In the early 2000's I was seeking to license some ML software that performed 3D reconstruction, similar to photogrammetry, but specific to being accurate for 3D versions of people. In the forensics and medical fields there are companies creating these types of trained algorithms for their industry's needs, and the quality of what they produce is acceptable as a starting point to create a 3D model of an person that looks like the real person.
However, every single company I located providing any useful piece of software wanted a piece of my company, or they wanted a revenue share of anything my company sold. I found outside of "traditional software" there is another software industry where the developers are integrating themselves into industries as key suppliers, never selling their (surprisingly simple and basic) software, but licensing to companies that pay them for every single use - as if the software were a person being paid for every use.
They are one of the first YC
biotech companies with plenty of funding so it is just as likely to be long-term experiment/public relations exercise.
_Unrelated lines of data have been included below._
(** * Cylindrical panorama stitcher: the geometric and statistical core

    A shallow embedding of the translation estimator ([alignment/ransac.py]),
    the sequence accumulator and canvas compositor ([stitching/blending.py]),
    the drift corrector ([stitching/drift.py]), the border trim
    ([stitching/crop.py]) and the stage sequencing of [pipeline.py]; and,
    around this core, of the cylindrical projector and the focal length
    estimate from EXIF ([warping/cylindrical.py]), the ratio test and the
    point extraction of the matcher ([alignment/matcher.py]), the focal
    length selection of [pipeline.py], and the pixel accumulation of the
    compositor.

    Python floats and NumPy float arrays are modelled through an arithmetic
    interface [Arith] with two instances: exact real arithmetic ([R]) and
    IEEE-754 binary64 (Rocq's primitive floats: Python's [float] and
    NumPy's [float64]; the pipeline's own point arrays are [float32], which
    rounds more coarsely still).  Loop and control-flow properties are
    proved for every instance; properties that depend on exactness or on a
    total order are proved for [R]; the binary64 instance evaluates the
    code on concrete inputs with the rounding of the machine.

    The file has two parts: the model (definitions only), then the
    properties. *)

From Stdlib Require Import PrimFloat.
From Stdlib Require Uint63 SpecFloat FloatOps.
From Stdlib Require Import String.
From Stdlib Require Import List Bool Arith ZArith Lia.
From Stdlib Require Import Permutation Sorted.
From Stdlib Require Import Reals Lra.
Import ListNotations.

Set Implicit Arguments.

(** * Part I: the model *)

(** ** Exceptions *)

Inductive exn : Set :=
| ValueError
| OverflowError
| IndexError.

Inductive result (A : Type) : Type :=
| Ok (a : A)
| Raise (e : exn).

Arguments Ok {A} a.
Arguments Raise {A} e.

Definition bind {A B} (m : result A) (k : A -> result B) : result B :=
  match m with
  | Ok a => k a
  | Raise e => Raise e
  end.

Notation "x <- m ;; k" := (bind m (fun x => k))
  (at level 61, m at next level, right associativity).

(** ** Arithmetic interface *)

(** The operations the source applies to floating-point values.  [fofZ] is
    the promotion of a Python [int] to a float, [flt] is [<], [fpi] is
    [np.pi]; [below_inf x] is [x < float("inf")] and [above_neg_inf x] is
    [float("-inf") < x], the two comparisons a running minimum and a
    running maximum start with. *)
Class Arith (F : Type) : Type := {
  fofZ  : Z -> F;
  fadd  : F -> F -> F;
  fsub  : F -> F -> F;
  fmul  : F -> F -> F;
  fdiv  : F -> F -> F;
  fsqrt : F -> F;
  flt   : F -> F -> bool;
  fpi   : F;
  below_inf     : F -> bool;
  above_neg_inf : F -> bool
}.

(** Conversions of a float to a Python [int]: [int(np.ceil(x))] and
    [int(np.round(x))] (round half to even).  [int()] raises
    [OverflowError] on an infinity and [ValueError] on a NaN. *)
Class Rounding (F : Type) : Type := {
  fceil  : F -> result Z;
  fround : F -> result Z
}.

Declare Scope arith_scope.
Delimit Scope arith_scope with A.
Infix "+!" := fadd (at level 50, left associativity) : arith_scope.
Infix "-!" := fsub (at level 50, left associativity) : arith_scope.
Infix "*!" := fmul (at level 40, left associativity) : arith_scope.
Infix "/!" := fdiv (at level 40, left associativity) : arith_scope.
Infix "<!" := flt (at level 70, no associativity) : arith_scope.
Open Scope arith_scope.

Definition fzero {F} `{Arith F} : F := fofZ 0.

Definition fofnat {F} `{Arith F} (n : nat) : F := fofZ (Z.of_nat n).

(** Python's built-in [min(a, b)] and [max(a, b)]: the first argument is
    kept unless the second is strictly smaller (strictly larger). *)
Definition pymin {F} `{Arith F} (a b : F) : F := if b <! a then b else a.

Definition pymax {F} `{Arith F} (a b : F) : F := if a <! b then b else a.

(** *** Exact real arithmetic *)

Definition Rltb (x y : R) : bool := if Rlt_dec x y then true else false.

(** Greatest integer below or equal to [x], from the standard library's
    [up] (the integer with [x < up x <= x + 1]). *)
Definition Rfloor (x : R) : Z := (up x - 1)%Z.

Definition Rceil (x : R) : Z := (- Rfloor (- x))%Z.

(** [np.round]: nearest integer, a tie going to the even neighbour. *)
Definition Rround_half_even (x : R) : Z :=
  let lo := Rfloor x in
  let frac := (x - IZR lo)%R in
  if Rltb frac (1 / 2)%R then lo
  else if Rltb (1 / 2)%R frac then (lo + 1)%Z
  else if Z.even lo then lo else (lo + 1)%Z.

#[export] Instance R_arith : Arith R := {
  fofZ  := IZR;
  fadd  := Rplus;
  fsub  := Rminus;
  fmul  := Rmult;
  fdiv  := Rdiv;
  fsqrt := R_sqrt.sqrt;
  flt   := Rltb;
  fpi   := PI;
  below_inf     := fun _ => true;
  above_neg_inf := fun _ => true
}.

#[export] Instance R_rounding : Rounding R := {
  fceil  := fun x => Ok (Rceil x);
  fround := fun x => Ok (Rround_half_even x)
}.

(** *** IEEE-754 binary64 *)

Module Binary64.

(** Promotion of an integer, as CPython's [int.__float__] does it, for the
    magnitudes that fit 63 bits (counts, image sizes, small literals). *)
Definition of_Z (z : Z) : PrimFloat.float :=
  match z with
  | Z0 => PrimFloat.of_uint63 (Uint63.of_Z 0)
  | Zpos _ => PrimFloat.of_uint63 (Uint63.of_Z z)
  | Zneg p => PrimFloat.opp (PrimFloat.of_uint63 (Uint63.of_Z (Zpos p)))
  end.

(** [np.pi], the binary64 value nearest to pi (3.141592653589793). *)
Definition np_pi : PrimFloat.float := (0x1.921fb54442d18p+1)%float.

#[global] Instance f64_arith : Arith PrimFloat.float := {
  fofZ  := of_Z;
  fadd  := PrimFloat.add;
  fsub  := PrimFloat.sub;
  fmul  := PrimFloat.mul;
  fdiv  := PrimFloat.div;
  fsqrt := PrimFloat.sqrt;
  flt   := PrimFloat.ltb;
  fpi   := np_pi;
  below_inf     := fun x => PrimFloat.ltb x PrimFloat.infinity;
  above_neg_inf := fun x => PrimFloat.ltb PrimFloat.neg_infinity x
}.

(** A finite float as a fraction [n / d] with [d > 0], read off its sign,
    mantissa and exponent; an infinity and a NaN are read as 0. *)
Definition to_fraction (x : PrimFloat.float) : Z * Z :=
  match FloatOps.Prim2SF x with
  | SpecFloat.S754_finite s m e =>
      let n := if s then Zneg m else Zpos m in
      match e with
      | Zneg k => (n, Z.pow_pos 2 k)
      | _ => ((n * 2 ^ e)%Z, 1%Z)
      end
  | _ => (0%Z, 1%Z)
  end.

(** Python's [int(x)] of a float [x] whose integer value is [n] when [x]
    is finite: [OverflowError] on an infinity, [ValueError] on a NaN. *)
Definition py_int (x : PrimFloat.float) (n : Z) : result Z :=
  match FloatOps.Prim2SF x with
  | SpecFloat.S754_infinity _ => Raise OverflowError
  | SpecFloat.S754_nan => Raise ValueError
  | _ => Ok n
  end.

(** [int(np.ceil(x))]. *)
Definition ceil (x : PrimFloat.float) : result Z :=
  let (n, d) := to_fraction x in py_int x (- ((- n) / d))%Z.

(** [int(np.round(x))]. *)
Definition round_half_even (x : PrimFloat.float) : result Z :=
  let (n, d) := to_fraction x in
  let lo := (n / d)%Z in
  py_int x
    match (2 * (n mod d) ?= d)%Z with
    | Lt => lo
    | Gt => (lo + 1)%Z
    | Eq => if Z.even lo then lo else (lo + 1)%Z
    end.

#[global] Instance f64_rounding : Rounding PrimFloat.float := {
  fceil  := ceil;
  fround := round_half_even
}.

(** A finite value: neither an infinity nor a NaN. *)
Definition finite (x : PrimFloat.float) : bool := PrimFloat.is_finite x.

End Binary64.

(** ** NumPy helpers *)

(** Elementwise operation on two index-aligned arrays. *)
Fixpoint zip_with {A B C} (f : A -> B -> C) (l1 : list A) (l2 : list B)
  : list C :=
  match l1, l2 with
  | a :: l1', b :: l2' => f a b :: zip_with f l1' l2'
  | _, _ => []
  end.

(** [np.sum(mask)] of a boolean array. *)
Definition count_true (mask : list bool) : nat :=
  length (filter (fun b => b) mask).

(** [a[mask]]: the entries of [a] at which the boolean mask is set. *)
Fixpoint select {A} (mask : list bool) (a : list A) : list A :=
  match mask, a with
  | b :: mask', x :: a' =>
      if b then x :: select mask' a' else select mask' a'
  | _, _ => []
  end.

(** [np.where(v)[0]]: the indices at which a boolean vector is set. *)
Definition np_where (v : list bool) : list nat :=
  filter (fun i => nth i v false) (seq 0 (length v)).

(** [a[lo:hi]] for [0 <= lo]. *)
Definition slice {A} (lo hi : nat) (a : list A) : list A :=
  firstn (hi - lo) (skipn lo a).

(** [np.median] of a one-dimensional float array: the middle order
    statistic, or the mean of the two middle ones; of an empty array, the
    mean of nothing ([0/0], a NaN in floating point). *)
Section Median.
Context {F : Type} `{Arith F}.

Fixpoint insert_sorted (x : F) (l : list F) : list F :=
  match l with
  | [] => [x]
  | y :: l' => if x <! y then x :: l else y :: insert_sorted x l'
  end.

Definition np_sort (a : list F) : list F := fold_right insert_sorted [] a.

Definition np_median (a : list F) : F :=
  let s := np_sort a in
  let n := length s in
  match n with
  | O => fzero /! fzero
  | _ =>
      if Nat.even n
      then (nth (n / 2 - 1) s fzero +! nth (n / 2) s fzero) /! fofZ 2
      else nth (n / 2) s fzero
  end.

End Median.

(** ** Sequence accumulator ([compute_cumulative_translations]) *)

Section Accumulator.
Context {F : Type} `{Arith F}.

(** The body of [for dx, dy in pairwise_translations]: [current_y -= dy],
    [current_x] untouched, the pair appended to [cumulative]. *)
Fixpoint cumulative_loop (current_x current_y : F) (pairwise : list (F * F))
  : list (F * F) :=
  match pairwise with
  | [] => []
  | (_, dy) :: rest =>
      let current_y' := current_y -! dy in
      (current_x, current_y') :: cumulative_loop current_x current_y' rest
  end.

Definition compute_cumulative_translations (pairwise : list (F * F))
  : list (F * F) :=
  (fzero, fzero) :: cumulative_loop fzero fzero pairwise.

End Accumulator.

(** ** Robust translation estimator ([estimate_pure_translation_ransac]) *)

(** The result dictionary of the estimator. *)
Record ransac_result (F : Type) : Type := {
  translation  : F * F;
  inliers      : list bool;
  num_inliers  : nat;
  inlier_ratio : F
}.

(** The loop variables [best_inliers], [best_translation], [best_mask]. *)
Record best (F : Type) : Type := {
  best_inliers     : nat;
  best_translation : F * F;
  best_mask        : list bool
}.

Section Ransac.
Context {F : Type} `{Arith F}.

(** The process-wide generator of [np.random], passed explicitly:
    [randint g high] is [np.random.randint(0, high)] with the generator's
    next state. *)
Context {rng : Type}.
Variable randint : rng -> nat -> nat * rng.

Definition origin : F * F := (fzero, fzero).

(** [(dx, dy)] of the sampled pair: [pts2[idx] - pts1[idx]]. *)
Definition hypothesis (pts1 pts2 : list (F * F)) (idx : nat) : F * F :=
  (fst (nth idx pts2 origin) -! fst (nth idx pts1 origin),
   snd (nth idx pts2 origin) -! snd (nth idx pts1 origin)).

(** [np.linalg.norm(v, axis=1)] on one row: [sqrt(x*x + y*y)]. *)
Definition np_norm (v : F * F) : F :=
  fsqrt (fst v *! fst v +! snd v *! snd v).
Actual profitability may not be relevant.
"You’re a big company, and you have an idea for what you’d like a cell to do. You come to us, and we agree on the spec. We program the cell to do it. We give you that cell app. That’s our product. It’s essentially an intellectual-property license. We’ve written a piece of custom software for you, except it’s a custom genome inside a cell. You then take that back and build a business around it. The key is: I need to get a piece of that. It could be a royalty or - we just announced a partnership with Y Combinator - we can take equity in companies that are building on top of our platform. We want to make it so that everybody uses our platform to program cells. It’s much cheaper than it’s been historically. You want to start a biotech company? You’ve got to build a lab. You’ve got to get equipment. You’ve got to get all the lab materials. All these things are an enormous upfront expense, and it really limits innovation. So what we’re saying to the Y Combinator companies is: Just use our platform. We’ve already built all that. We have that huge fixed cost, and you get a low marginal cost. And I will program that cell for you in exchange for a chunk of your company. That’s the deal."